Le plus haut responsable des Nations Unies a appelé à mettre fin à la « guerre contre la nature ». L'humanité mène une guerre contre la planète depuis des décennies, et celle-ci riposte désormais, a déclaré le secrétaire général António Guterres à Madrid. Guterres dénonce les tentatives « totalement insuffisantes » faites jusqu'à présent pour lutter contre le changement climatique. Selon lui, il manque la volonté politique nécessaire pour prendre les mesures indispensables.
La lutte contre le changement climatique est pour la première fois devenue la priorité absolue des citoyens européens. C’est ce que révèlent les résultats d'un sondage d'opinion publié vendredi par le Parlement européen, à l'occasion du Sommet sur le climat qui se tiendra à Madrid au cours des deux prochaines semaines.
Lors de cette conférence, les dernières décisions seront prises et les détails de l’Accord de Paris sur le climat, signé il y a cinq ans, seront définis. Cet accord entrera officiellement en vigueur à la fin de cette année. De nombreux chefs d'État et de gouvernement feront leur apparition à Madrid dans les prochains jours. En amont, le Parlement européen a déclaré cette semaine, par une majorité de 429 voix contre 225, l'état d'urgence symbolique en matière de climat et d'environnement.
Depuis des années, le Parlement européen fait régulièrement réaliser des sondages sur les opinions et attentes des citoyens européens concernant les politiques publiques. Pour cette édition, plus de 27 600 personnes issues des 28 États membres ont été interrogées en octobre. Lorsqu’on leur a demandé de désigner au maximum trois priorités pour les membres du Parlement européen, 32 % ont cité la lutte contre le changement climatique et la préservation de l’environnement, des océans et de la biodiversité.
Le changement climatique a été la priorité la plus citée dans onze États membres. La Suède arrive en tête (62 %), suivie du Danemark (50 %) et des Pays-Bas (46 %).
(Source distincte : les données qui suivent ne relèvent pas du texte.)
Lemma three_update_3 : update 0 three2 0 = Some three3.
Proof. ev_update. same_configuration. Qed.

Lemma three_update_4 : update 0 three3 0 = Some three4.
Proof. ev_update. same_configuration. Qed.

(** ** [start] places every particle *)

Lemma geometry_predicates (s s' : Simulation) (x y : R) (side : nat) :
  geometry s' = geometry s ->
  is_in_circle s' x y side = is_in_circle s x y side
  /\ is_in_gate s' x y side = is_in_gate s x y side
  /\ is_in_bridge s' x y = is_in_bridge s x y.
Proof.
  unfold geometry. intros H. injection H as _ H1 H2 H3 H4 H5 H6 H7 H8 H9 H10 H11.
  unfold is_in_gate, is_in_circle, is_in_bridge.
  rewrite H1, H3, H4, H5, H6, H8. repeat split.
Qed.

Lemma placed_kept (s s' : Simulation) (particle : nat) :
  geometry s' = geometry s ->
  px s' particle = px s particle -> py s' particle = py s particle ->
  placed s particle -> placed s' particle.
Proof.
  intros G Hx Hy (side & H1 & H2 & H3). exists side. rewrite Hx, Hy.
  destruct (geometry_predicates s s' (px s particle) (py s particle) side G) as (E1 & E2 & E3).
  rewrite E1, E2, E3. auto.
Qed.

Lemma others_kept_refl (particle : nat) (s : Simulation) : others_kept particle s s.
Proof. split; auto. Qed.

Lemma others_kept_trans (particle : nat) (s1 s2 s3 : Simulation) :
  others_kept particle s1 s2 -> others_kept particle s2 s3 -> others_kept particle s1 s3.
Proof.
  intros [G1 P1] [G2 P2]. split; [congruence |].
  intros p Hp. destruct (P1 p Hp), (P2 p Hp). split; congruence.
Qed.

Lemma others_kept_placed (particle p : nat) (s s' : Simulation) :
  others_kept particle s s' -> p <> particle -> placed s p -> placed s' p.
Proof.
  intros [G P] Hp. destruct (P p Hp). apply placed_kept; assumption.
Qed.

Lemma positions_kept_others (particle : nat) (s s' : Simulation) :
  geometry s' = geometry s -> x_pos s' = x_pos s -> y_pos s' = y_pos s ->
  others_kept particle s s'.
Proof.
  intros G Hx Hy. split; [exact G |]. intros p _. unfold px, py. rewrite Hx, Hy. auto.
Qed.

Ltac others_step :=
  split; [reflexivity |];
  let p := fresh "p" in let Hp := fresh "Hp" in
  intros p Hp; unfold px, py; simpl x_pos; simpl y_pos;
  rewrite ?vget_vset_other by auto; split; reflexivity.

Lemma reset_loop_placed (fuel : nat) :
  forall s particle bx byr direction s',
    reset_loop fuel s particle bx byr direction = Some s' ->
    placed s' particle /\ others_kept particle s s'.
Proof.
  induction fuel as [| fuel IH]; intros s particle bx byr direction s' H; simpl in H;
    destruct (negb _ || _ || _) eqn:E; try discriminate.
  - injection H as <-.
    apply orb_false_iff in E. destruct E as [E E3].
    apply orb_false_iff in E. destruct E as [E1 E2]. apply negb_false_iff in E1.
    split; [exists direction; auto | apply others_kept_refl].
  - apply IH in H. destruct H as [H1 H2]. split; [exact H1 |].
    eapply others_kept_trans; [| exact H2]. others_step.
  - injection H as <-.
    apply orb_false_iff in E. destruct E as [E E3].
    apply orb_false_iff in E. destruct E as [E1 E2]. apply negb_false_iff in E1.
    split; [exists direction; auto | apply others_kept_refl].
Qed.

Lemma reset_particle_placed (fuel : nat) (s : Simulation) (particle : nat) (bx byr : R)
    (direction : nat) (s' : Simulation) :
  reset_particle fuel s particle bx byr direction = Some s' ->
  placed s' particle /\ others_kept particle s s'.
Proof.
  unfold reset_particle. intros H.
  destruct (reset_loop _ _ _ _ _ _) as [s1 |] eqn:E; [| discriminate].
  apply reset_loop_placed in E. destruct E as [E1 E2].
  simpl in H. injection H as <-. split.
  - eapply placed_kept; [| | | exact E1]; reflexivity.
  - eapply others_kept_trans; [| eapply others_kept_trans; [exact E2 |]]; others_step.
Qed.

Lemma compute_next_impact_placed (fuel : nat) :
  forall s particle s',
    compute_next_impact fuel s particle = Some s' ->
    (placed s particle -> placed s' particle) /\ others_kept particle s s'.
Proof.
  induction fuel as [| fuel IH]; intros s particle s' H; simpl in H;
    destruct (earliest_impact s particle) as [next_time next_angle];
    destruct (next_time =? max_path s); try discriminate.
  - injection H as <-. split.
    + apply placed_kept; reflexivity.
    + apply positions_kept_others; reflexivity.
  - destruct (reset_particle _ _ _ _ _ _) as [s1 |] eqn:E; [| discriminate].
    apply reset_particle_placed in E. destruct E as [E1 E2].
    apply IH in H. destruct H as [H1 H2]. split; [auto |].
    eapply others_kept_trans; [| exact H2]. eapply others_kept_trans; [| exact E2].
    apply positions_kept_others; reflexivity.
  - injection H as <-. split.
    + apply placed_kept; reflexivity.
    + apply positions_kept_others; reflexivity.
Qed.

Lemma init_particles_placed (fuel : nat) (particles : list nat) :
  forall s bx byr side s',
    NoDup particles ->
    init_particles fuel s particles bx byr side = Some s' ->
    geometry s' = geometry s
    /\ (forall p, In p particles -> placed s' p)
    /\ (forall p, ~ In p particles -> placed s p -> placed s' p).
Proof.
  induction particles as [| particle particles IH]; intros s bx byr side s' Hnd H; simpl in H.
  - injection H as <-. repeat split; [intros p [] | auto].
  - inversion Hnd as [| ? ? Hnotin Hnd']; subst.
    destruct (reset_particle _ _ _ _ _ _) as [s1 |] eqn:E1; [| discriminate].
    destruct (compute_next_impact _ _ _) as [s2 |] eqn:E2; [| discriminate].
    apply reset_particle_placed in E1. destruct E1 as [P1 O1].
    apply compute_next_impact_placed in E2. destruct E2 as [P2 O2].
    set (s3 := if Nat.eqb side LEFT then set_in_left (wrap64 (in_left s2 + 1)) s2 else s2) in H.
    assert (O3 : forall q, others_kept q s2 s3).
    { intros q. subst s3. destruct (Nat.eqb side LEFT);
        [apply positions_kept_others; reflexivity | apply others_kept_refl]. }
    assert (P3 : placed s3 particle).
    { destruct (O3 particle) as [G _]. eapply placed_kept; [exact G | | | apply P2, P1];
        subst s3; destruct (Nat.eqb side LEFT); reflexivity. }
    assert (O : others_kept particle s s3).
    { eapply others_kept_trans; [exact O1 |]. eapply others_kept_trans; [exact O2 | apply O3]. }
    clearbody s3. apply IH in H; [| exact Hnd']. destruct H as (G & Hin & Hout).
    split; [destruct O as [G' _]; congruence |]. split.
    + intros p [<- | Hp]; [apply Hout; assumption | apply Hin; assumption].
    + intros p Hp Hpl. apply Hout; [intros Hc; apply Hp; right; exact Hc |].
      eapply others_kept_placed; [exact O | intros ->; apply Hp; left; reflexivity | exact Hpl].
Qed.

Lemma measure_sort_placed (s : Simulation) (p : nat) :
  placed s p -> placed (measure (sort_indices s)) p.
Proof. apply placed_kept; reflexivity. Qed.

(** ** More fuel changes no result *)






(** ** Sampling that never ends *)







(** ** Witnesses on the example configurations *)

Lemma gate_bounded_three : gate_bounded three.
Proof.
  intros side Hs. destruct side as [| [| side]]; [| | lia];
    cbv -[Rle IZR]; lra.
Qed.

Lemma gate_occupancy_bounded_witness :
  gate_bounded three /\ reachable three three2 /\ gate_bounded three2.
Proof.
  assert (Hr : reachable three three2).
  { eapply reach_update; [eapply reach_update; [apply reach_here | exact three_update_1] |
                          exact three_update_2]. }
  split; [exact gate_bounded_three |]. split; [exact Hr |].
  exact (gate_occupancy_bounded three three2 gate_bounded_three Hr).
Defined.

Lemma get_current_position_division_safe_witness :
  get_current_position dropped 0 <> None
  /\ get_current_position dropped 0 = Some (px dropped 0, py dropped 0).
Proof.
  destruct (get_current_position_division_safe dropped 0) as (H1 & H2 & _).
  split; [exact H1 | apply H2; reflexivity].
Defined.

(** ** The order of the events *)

(** C5.  The global time goes back.  Three particles, gates of capacity 1:
    [start] plans the impacts at the times 0.25, 0.35 and 1 (up to the
    bias).  The second [update] explodes the left gate; afterwards the head
    of [sorted_indices] is particle 1, whose impact is later than the one of
    particle 0, and particle 0 is no longer in the list.  The third [update]
    sets the time to 2.35, the fourth to 1 (up to the bias). *)
Theorem time_goes_back :
  start 1 (urns draws1 3) (2 / 3) = Started three
  /\ update 0 three 0 = Some three1
  /\ update 1 three1 0 = Some three2
  /\ update 0 three2 0 = Some three3
  /\ update 0 three3 0 = Some three4
  /\ hd 0%nat (sorted_indices three2) = 1%nat
  /\ ~ In 0%nat (sorted_indices three2)
  /\ vget 0 (next_impact_times three2) 0 < vget 0 (next_impact_times three2) 1
  /\ time three4 < time three3.
Proof.
  split; [exact three_started |]. split; [exact three_update_1 |].
  split; [exact three_update_2 |]. split; [exact three_update_3 |].
  split; [exact three_update_4 |]. split; [reflexivity |].
  split; [simpl; intuition discriminate |].
  split; cbv -[Rlt Rplus Rmult Rminus Ropp Rdiv Rinv IZR]; unfold EPS; lra.
Qed.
La Belgique se classe neuvième avec 38 %. Ce thème est beaucoup moins présent dans les pays d'Europe centrale et orientale, où moins de 30 % des personnes interrogées l'ont inscrit dans leur liste de priorités. La Bulgarie ferme la marche avec 14 %.
Beaucoup de personnes croient également que les manifestations mondiales des jeunes pour le climat obtiennent réellement des résultats. Près de six répondants sur dix pensent que ces manifestations contribuent à davantage de mesures politiques au niveau européen (59 %) et national (58 %). En Belgique, ces chiffres sont respectivement de 57 % et 55 %.
La toute nouvelle présidente de la Commission européenne, Ursula von der Leyen, était également présente à la séance d’ouverture de la conférence sur le climat à Madrid. Elle a ainsi voulu souligner que la lutte contre le changement climatique et la transition vers une économie durable constitueront l’un des axes majeurs de sa politique. Bien que la Pologne, la Hongrie, la République tchèque et l'Estonie n’aient pas encore souhaité soutenir cet objectif, von der Leyen espère que ces États membres s'y rallieront. La présidente de la Commission voit aussi des avantages économiques et veut faire du Pacte vert la nouvelle stratégie de croissance de l’UE.
Il demeure un fait que les États-Unis se sont retirés de l’accord de Paris, mais von der Leyen, qui a immédiatement pris contact téléphonique à son entrée en fonction avec les dirigeants du G7 et du G20, constate également des évolutions positives sur la scène internationale. « C’est une bonne nouvelle que la Chine reconnaisse elle-même être consciente du changement climatique. Le fait que ce pays instaure un système d’échange de droits d’émission prouve que cette question figure aussi en bonne place sur son agenda », a-t-elle déclaré.